Dual Pathways in Online Learning

I’m slowly plugging away at developing my online class for the fall. In previous posts, I have talked about developing a story for my syllabus to tell (see Part 1 and Part 2). And while I’m still working on identifying readings, I am also exploring ideas about how to structure my course. Enter this fabulous article from Matt Crosslin over at EduGeek Journal. Matt’s article discusses customizable pathway designs, and that’s the idea I want to take a closer look at today.

What is a Customizable Pathway Design?

As I understand it, a customizable pathway design allows students to have some degree of freedom over charting their own way through the course. Notice I said some degree. The choices are constrained. Matt helps us understand how this works by using a garden as an example. He notes:

The main consideration for these possibilities is that they should be designed as part of the same course in a way that learners can switch back and forth between them as needed. Many ask: ‘why not just design two courses?” You don’t want two courses as that could impeded changing modalities, as well as create barriers to social interactions. The main picture that I have in my head to explain why this is so is a large botanical garden…There is a path there for those that want to follow it, but you are free to veer off and make your own path to see other things from different angles or contexts. But you don’t just design two gardens, one that is just a pathway and one that is just open fields. You design both in one space.

Things just clicked in place for me when I read this. It reminded me that I once tried to do something along these lines, but I was probably mediocre at best. The problem I had was I asked students to decide if they wanted to stay on the path as I had set it up OR if they wanted to chart their own course. Once they made the decision that was that.

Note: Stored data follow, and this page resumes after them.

(** ** The token and the output *)

(** C9: two invocations with non-empty tokens whose requests are answered
    alike (the same response, or a transport failure in both) print the same
    lines, write the same standard output and exit with the same status.
    Their requests agree in method, URL, payload and every header other than
    Authorization: the token reaches that header and nothing else. *)
Theorem token_does_not_reach_stdout (w1 w2 : World) (token1 token2 : string) :
  environ w1 !! "GITHUB_TOKEN" = Some token1 → token1 ≠ "" →
  environ w2 !! "GITHUB_TOKEN" = Some token2 → token2 ≠ "" →
  replies w1 (trace (exec w1 main)) = replies w2 (trace (exec w2 main)) →
  printed (trace (exec w1 main)) = printed (trace (exec w2 main)) ∧
  stdout (trace (exec w1 main)) = stdout (trace (exec w2 main)) ∧
  exit_status (outcome (exec w1 main)) = exit_status (outcome (exec w2 main)) ∧
  ∃ req1 req2 : Request,
    requested (trace (exec w1 main)) = [req1] ∧
    requested (trace (exec w2 main)) = [req2] ∧
    req_method req1 = req_method req2 ∧
    req_url req1 = req_url req2 ∧
    req_json req1 = req_json req2 ∧
    delete "Authorization" (req_headers req1) =
      delete "Authorization" (req_headers req2).
Proof.
  intros Henv1 Htok1 Henv2 Htok2 Hsame.
  unfold replies in Hsame.
  rewrite (requested_main w1 token1), (requested_main w2 token2) in Hsame by done.
  injection Hsame as Hsame.
  rewrite stdout_printed, (stdout_printed (trace (exec w2 main))).
  rewrite (requested_main w1 token1), (requested_main w2 token2) by done.
  rewrite (outcome_main w1 token1), (outcome_main w2 token2) by done.
  rewrite (trace_main w1 token1), (trace_main w2 token2) by done.
  assert (printed (trace (exec w1 (trigger_workflow (Some token1)))) =
          printed (trace (exec w2 (trigger_workflow (Some token2)))) ∧
          outcome (exec w1 (trigger_workflow (Some token1))) =
          outcome (exec w2 (trigger_workflow (Some token2)))) as [-> ->].
  { unfold trigger_workflow; cbn. rewrite Hsame.
    destruct (endpoint w2 _) as [resp|]; cbn; [|done].
    by destruct (status_code resp =? 204), (status_code resp =? 401),
      (status_code resp =? 404). }
  repeat split. by eexists _, _.
Qed.
(** * model_fit: multi-curve least-squares fitting framework

    A shallow embedding of [model_fit.py]: the model registry, the
    [Parameters] container with its [validate], [_pack], [_unpack] and
    [_curve_params] methods, the residual function [_compute_error] and
    the driver [fit].

    Python objects that are mutated in place ([Parameter] instances and
    [Parameters] containers) live in an explicit store and are handled
    through references; every method is a computation in a state and
    exception monad, and a raised exception keeps the mutations made
    before it.  Dictionaries that the code iterates over are association
    lists in insertion order.  Numbers are abstract; [np.array], which
    converts the elements of a list to their common type, is an
    interface over them. *)

From Stdlib Require Import ZArith Lia.
From stdpp Require Import base option list strings gmap.

Local Open Scope string_scope.
Local Open Scope list_scope.

(** ** Exceptions *)

Inductive exn : Type :=
  | Exception (msg : string)
  | RuntimeError (msg : string)
  | TypeError (msg : string)
  | NameError (name : string)
  | KeyError (key : string)
  | AttributeError (attr : string)
  | IndexError
  | ValueError (msg : string)
  | AssertionError
  | SystemError (msg : string).

(** ** The model registry *)

Module Registry.

(** Classes as far as [issubclass(cls, Model)] can tell them apart:
    [object], [Model] itself, or a class statement with a name and
    its bases. *)
#[warnings="-register-all"]
Inductive pyclass : Type :=
  | ClsObject
  | ClsModel
  | ClsDef (name : string) (bases : list pyclass).

(** What a decorator can be applied to: a class, or something that is
    not a class at all (a function, say). *)
Inductive pyobject : Type :=
  | PyClass (c : pyclass)
  | PyFunction (name : string).

Fixpoint issubclass_Model (c : pyclass) : bool :=
  match c with
  | ClsObject => false
  | ClsModel => true
  | ClsDef _ bases => existsb issubclass_Model bases
  end.

(** [issubclass(cls, Model)]: a [TypeError] when [cls] is no class. *)
Definition issubclass (cls : pyobject) : exn + bool :=
  match cls with
  | PyClass c => inr (issubclass_Model c)
  | PyFunction _ => inl (TypeError "issubclass() arg 1 must be a class")
  end.

(** The module-level dictionary [models]. *)
Abbreviation registry := (gmap string pyobject).

(** [for n in names: models[n] = cls] *)
Fixpoint reg_loop (names : list string) (cls : pyobject)
    (models : registry) : registry :=
  match names with
  | [] => models
  | n :: rest => reg_loop rest cls (<[n := cls]> models)
  end.

(** The inner function [reg] of [register_model]. *)
Definition reg (names : list string) (cls : pyobject)
    (models : registry) : (exn + pyobject) * registry :=
  match issubclass cls with
  | inl e => (inl e, models)
  | inr false =>
      (inl (Exception "Registering model that doesn't inherit from model"),
       models)
  | inr true => (inr cls, reg_loop names cls models)
  end.

Definition register_model (names : list string) :
    pyobject -> registry -> (exn + pyobject) * registry :=
  reg names.

(** A stored value is a [Model] subclass. *)
Definition is_model (o : pyobject) : Prop :=
  issubclass o = inr true.

Definition all_models (models : registry) : Prop :=
  forall n o, models !! n = Some o -> is_model o.

(** Two user models and one class that does not inherit from [Model]. *)
Definition DiffusionModel : pyobject :=
  PyClass (ClsDef "DiffusionModel" [ClsModel]).
Definition TripletModel : pyobject :=
  PyClass (ClsDef "TripletModel" [ClsDef "DiffusionModel" [ClsModel]]).
Definition PlainClass : pyobject :=
  PyClass (ClsDef "PlainClass" [ClsObject]).

(** A registry with one model in it. *)
Definition demo_registry : gmap string pyobject :=
  {["diffusion" := DiffusionModel]}.

(** The reading under which a second registration of a name is an
    error: the call raises and leaves the registry as it was. *)
Definition duplicate_fails_fast (names : list string) (cls : pyobject)
    (models : gmap string pyobject) : Prop :=
  (exists n, n ∈ names /\ is_Some (models !! n)) ->
  exists e, register_model names cls models = (inl e, models).
(** * A shallow embedding of [processor.py] (class [DataProcessor])

    The pipeline of [DataProcessor.run] is
    fetch_sample_data -> process_data -> perform_analysis -> save_results.
    Python exceptions are results of a small error monad, Python dicts are
    association lists in insertion order, and the pandas, requests, csv and
    json calls the source makes are modelled by the functions below, each
    next to the source line that calls it.

    Conventions of the model:
    - a Python [str] is a Rocq [string] whose characters stand for the code
      points 0..255;
    - the values of a raw record are integers, strings and [None]
      ([value]); a JSON array of the payload holds flat objects;
    - a float64 is NaN or the rational that it stands for ([float]); an
      arithmetic operation on float64 numbers rounds its exact result to
      the nearest number with a significand of 53 bits, a tie to the one
      with the even significand ([fl]).  The range of the exponent is not
      modelled: no number of the program comes near its ends;
    - the cells of a float64 column that pandas gets by upcasting integers
      keep their integers, and the column's dtype says that they are
      floats; pandas adds the integers of a column up in float64, which is
      the exact sum as long as the absolute values add up to 2^53 at most
      ([sum], [mean]);
    - [save_results] writes under /tmp/cronjob_output, which is taken to
      be a directory that the process may write to and that has no
      directory below it;
    - the libraries are those of a current image: Python 3.13, pandas 2.x
      (object dtype for strings), requests 2.27 or later;
    - logging, [time.sleep] and the random batches of [simulate_work] leave
      no value behind and are not modelled. *)

From Stdlib Require Import List ZArith QArith Qround Qpower Qabs String Ascii Bool Lia.
From Stdlib Require Import DecimalString DecimalZ DecimalPos Permutation Sorted Lqa.
Import ListNotations.

Set Warnings "-register-all".

Local Open Scope string_scope.
Local Open Scope Z_scope.

(* ------------------------------------------------------------------ *)
(** ** Exceptions *)

Inductive exn : Type :=
| RequestException (what : string)   (* requests.RequestException and subclasses *)
| KeyError (key : string)
| TypeError
| AttributeError
| ValueError
| OSError.

Inductive result (A : Type) : Type :=
| Ok (a : A)
| Raise (e : exn).

Arguments Ok {A} a.
Arguments Raise {A} e.

Definition bind {A B : Type} (m : result A) (f : A -> result B) : result B :=
  match m with
  | Ok a => f a
  | Raise e => Raise e
  end.

Notation "x <- m ;; k" := (bind m (fun x => k))
  (at level 61, m at next level, right associativity).

(* ------------------------------------------------------------------ *)
(** ** Python strings *)

(** [str(n)] and the [{n}] of an f-string, for an integer. *)
Definition str_of_Z (z : Z) : string := NilZero.string_of_int (Z.to_int z).

(** [len(s)] *)
Definition len (s : string) : Z := Z.of_nat (String.length s).

(** [c.isspace()] on the code points below 256. *)
Definition isspace (c : ascii) : bool :=
  let n := nat_of_ascii c in
  ((9 <=? n) && (n <=? 13) || (28 <=? n) && (n <=? 32)
   || (n =? 133) || (n =? 160))%nat.

Definition is_empty (s : string) : bool :=
  match s with EmptyString => true | _ => false end.

(** [s.split()]: runs of whitespace separate the tokens, no empty token.
    [cur] is the token being read. *)
Fixpoint split_from (cur : string) (s : string) : list string :=
  match s with
  | EmptyString => if is_empty cur then [] else [cur]
  | String c s' =>
      if isspace c
      then (if is_empty cur then split_from "" s' else cur :: split_from "" s')
      else split_from (cur ++ String c "") s'
  end.

Definition split (s : string) : list string := split_from "" s.

(** [s[:n]] *)
Fixpoint str_prefix (n : nat) (s : string) : string :=
  match n, s with
  | S n', String c s' => String c (str_prefix n' s')
  | _, _ => ""
  end.

(** [sep.join(l)] *)
Fixpoint join (sep : string) (l : list string) : string :=
  match l with
  | [] => ""
  | [x] => x
  | x :: l' => x ++ sep ++ join sep l'
  end.

(* ------------------------------------------------------------------ *)
(** ** Raw records *)

Inductive value : Type :=
| VNone
| VInt (z : Z)
| VStr (s : string).

(** A dict with string keys, in insertion order. *)
Definition dict (A : Type) : Type := list (string * A).

Fixpoint dict_get {A : Type} (k : string) (d : dict A) : option A :=
  match d with
  | [] => None
  | (k', v) :: d' => if String.eqb k k' then Some v else dict_get k d'
  end.

Definition keys {A : Type} (d : dict A) : list string := map fst d.

Definition record : Type := dict value.

(** [range(n)] *)
Definition range (n : nat) : list Z := map Z.of_nat (seq 0 n).

(* ------------------------------------------------------------------ *)
(** ** DataProcessor._generate_mock_data *)

Definition mock_entry (i : Z) : record :=
  [ ("id", VInt (i + 1));
    ("title", VStr ("Sample Data Entry " ++ str_of_Z (i + 1)));
    ("body", VStr ("This is mock data entry number " ++ str_of_Z (i + 1)));
    ("userId", VInt (i mod 3 + 1)) ].

Definition _generate_mock_data : list record := map mock_entry (range 10).

(* ------------------------------------------------------------------ *)
(** ** DataProcessor.fetch_sample_data *)

(** What [response.json()] can hold. *)
Inductive json : Type :=
| JNull
| JBool (b : bool)
| JInt (z : Z)
| JStr (s : string)
| JArr (l : list record)
| JObj (d : record).

(** The body of a response: text that is not JSON, or a JSON document. *)
Inductive body : Type :=
| NotJson
| Json (j : json).

(** What the remote retrieval can come to. *)
Inductive outcome : Type :=
| Timeout
| ConnectionError
| Response (status : Z) (b : body).

(** What [fetch_sample_data] hands to [process_data]: a list of records,
    or the [str] that slicing a JSON string gives. *)
Inductive pydata : Type :=
| DList (l : list record)
| DStr (s : string).

(** [requests.get(url, timeout=30)] *)
Definition requests_get (o : outcome) : result (Z * body) :=
  match o with
  | Timeout => Raise (RequestException "Timeout")
  | ConnectionError => Raise (RequestException "ConnectionError")
  | Response status b => Ok (status, b)
  end.

(** [response.raise_for_status()]: HTTPError for a 4xx or 5xx status. *)
Definition raise_for_status (r : Z * body) : result unit :=
  if (400 <=? fst r) && (fst r <? 600)
  then Raise (RequestException "HTTPError")
  else Ok tt.

(** [response.json()]: requests.JSONDecodeError (a RequestException) when
    the body is not JSON. *)
Definition response_json (r : Z * body) : result json :=
  match snd r with
  | NotJson => Raise (RequestException "JSONDecodeError")
  | Json j => Ok j
  end.

(** [x[:10]].  A list and a str are sliced; None, bool and int are not
    subscriptable (TypeError); a dict looks the slice up as a key and does
    not find it (KeyError; before Python 3.12 a TypeError for the
    unhashable slice, no RequestException either way). *)
Definition slice10 (j : json) : result pydata :=
  match j with
  | JArr l => Ok (DList (firstn 10 l))
  | JStr s => Ok (DStr (str_prefix 10 s))
  | JNull | JBool _ | JInt _ => Raise TypeError
  | JObj _ => Raise (KeyError "slice(None, 10, None)")
  end.

Definition fetch_sample_data (o : outcome) : result pydata :=
  let attempt :=
    response <- requests_get o ;;
    _ <- raise_for_status response ;;
    j <- response_json response ;;
    slice10 j in
  match attempt with
  | Raise (RequestException _) => Ok (DList _generate_mock_data)
  | r => r
  end.

(* ------------------------------------------------------------------ *)
(** ** pandas: Series and DataFrame *)

Inductive cell : Type :=
| CNaN                 (* np.nan, what a missing key becomes *)
| CNone
| CInt (z : Z)
| CStr (s : string).

Inductive dtype : Type := Int64 | Float64 | Object.

Record Series : Type := mkSeries { dtype_of : dtype; cells : list cell }.

(** Columns in their order; every column has [nrows] cells. *)
Record DataFrame : Type := mkDataFrame { nrows : nat; columns : dict Series }.

Definition cell_of (v : value) : cell :=
  match v with
  | VNone => CNone
  | VInt z => CInt z
  | VStr s => CStr s
  end.

Definition is_str (c : cell) : bool := match c with CStr _ => true | _ => false end.
Definition is_int (c : cell) : bool := match c with CInt _ => true | _ => false end.
Definition is_nan (c : cell) : bool := match c with CNaN => true | _ => false end.
Definition isna (c : cell) : bool :=
  match c with CNaN | CNone => true | _ => false end.
Definition notna (c : cell) : bool := negb (isna c).

Definition none_to_nan (c : cell) : cell :=
  match c with CNone => CNaN | _ => c end.

(** The union of the records' keys, in the order of their first
    appearance. *)
Definition add_key (seen : list string) (k : string) : list string :=
  if existsb (String.eqb k) seen then seen else seen ++ [k].

Definition column_names (rs : list record) : list string :=
  fold_left (fun seen r => fold_left add_key (keys r) seen) rs [].

(** lib.dicts_to_array: the cells of column [k], np.nan where a record
    has no key [k]. *)
Definition dicts_to_array (rs : list record) (k : string) : list cell :=
  map (fun r => match dict_get k r with
                | Some v => cell_of v
                | None => CNaN
                end) rs.

(** lib.maybe_convert_objects: a string keeps the column at object dtype;
    integers alone are int64, integers with a missing value float64;
    None and np.nan together are float64; None alone stays object. *)
Definition maybe_convert_objects (cs : list cell) : Series :=
  if existsb is_str cs then mkSeries Object cs
  else if existsb is_int cs then
    (if existsb isna cs then mkSeries Float64 (map none_to_nan cs)
     else mkSeries Int64 cs)
  else if existsb is_nan cs then mkSeries Float64 (map none_to_nan cs)
  else mkSeries Object cs.

(** [pd.DataFrame(raw_data)]: a list of dicts becomes the frame with one
    row per dict; a str is refused (ValueError, DataFrame constructor not
    properly called). *)
Definition frame (rs : list record) : DataFrame :=
  mkDataFrame (List.length rs)
    (map (fun k => (k, maybe_convert_objects (dicts_to_array rs k)))
         (column_names rs)).

Definition pd_DataFrame (raw_data : pydata) : result DataFrame :=
  match raw_data with
  | DList rs => Ok (frame rs)
  | DStr _ => Raise ValueError
  end.

(** [df[k]] *)
Definition getitem (df : DataFrame) (k : string) : result Series :=
  match dict_get k (columns df) with
  | Some s => Ok s
  | None => Raise (KeyError k)
  end.

(** [d[k] = v] on a dict: in place when the key is there, else at the
    end. *)
Fixpoint dict_set {A : Type} (k : string) (v : A) (d : dict A) : dict A :=
  match d with
  | [] => [(k, v)]
  | (k', v') :: d' =>
      if String.eqb k k' then (k, v) :: d' else (k', v') :: dict_set k v d'
  end.

(** [df[k] = series] *)
Definition setitem (df : DataFrame) (k : string) (s : Series) : DataFrame :=
  mkDataFrame (nrows df) (dict_set k s (columns df)).

(** [df[k] = x] for a str [x]: the scalar on every row. *)
Definition setitem_scalar (df : DataFrame) (k : string) (x : string) : DataFrame :=
  setitem df k (mkSeries Object (repeat (CStr x) (nrows df))).

(** [series.str]: refused on a numeric column (AttributeError, can only
    use .str accessor with string values). *)
Definition str_accessor (s : Series) : result (list cell) :=
  match dtype_of s with
  | Object => Ok (cells s)
  | Int64 | Float64 => Raise AttributeError
  end.

(** The column of the lengths [cs], as [.str.len()] returns it: int64, or
    float64 once a length is missing; when no row has a length, the
    values are not converted and the column is the object column of None
    that it was (an object column without a str holds nothing but None);
    the empty column is int64. *)
Definition lengths_series (cs : list cell) : Series :=
  if existsb is_int cs
  then mkSeries (if existsb is_nan cs then Float64 else Int64) cs
  else match cs with
       | [] => mkSeries Int64 []
       | _ :: _ => mkSeries Object (map (fun _ => CNone) cs)
       end.

(** [series.str.len()]: the length of a str, np.nan for anything else. *)
Definition str_len (s : Series) : result Series :=
  cs <- str_accessor s ;;
  Ok (lengths_series
        (map (fun c => match c with CStr x => CInt (len x) | _ => CNaN end) cs)).

(** [series.str.split()]: the list of tokens of a str, missing ([None]
    here) for anything else.  The result is an object column. *)
Definition str_split (s : Series) : result (list (option (list string))) :=
  cs <- str_accessor s ;;
  Ok (map (fun c => match c with CStr x => Some (split x) | _ => None end) cs).

(** [.str.len()] on the column of token lists. *)
Definition list_len (ls : list (option (list string))) : Series :=
  lengths_series
    (map (fun o => match o with
                   | Some l => CInt (Z.of_nat (List.length l))
                   | None => CNaN
                   end) ls).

What I understood from Matt’s post was that there was no need to be so final about it. Students could make decisions at certain intervals. For example, each week they could decide if they wanted to use the course of study I had planned or if they wanted to create their own. They could move back and forth between doing this as they needed or they could spend the entire course doing it as I had set it up or charting their own path. Any combination you can think of would work here.

What’s the Rationale?

What I took away from Matt’s post is that having options about how you complete a component of the course (choosing to do what the instructor has laid out or choosing from a list of options) allows students the opportunity to adjust the curriculum to better suit their needs. For example, one week a student might know a great deal about a given topic. That student could select options that would delve them into a more advanced or nuanced path and help them extend their learning. However, the next week the student might be a novice at what we’re discussing and might decide it’s better to use the path that I have set.

And of course there’s so much room for variation. Even if a student didn’t feel particularly strong about a topic, let’s say there was one item I had on the path that week that they didn’t need for whatever reason. They could simply remove that one item and replace it with something else. When they chart their own path, they don’t have to do it 100% from scratch. It could be as simple as swapping one item out.

Now, the next logical questions for me were:

  • How do we document this?
  • How do I know that students did what they said they would do?
  • How do I know what students are learning or need more help with?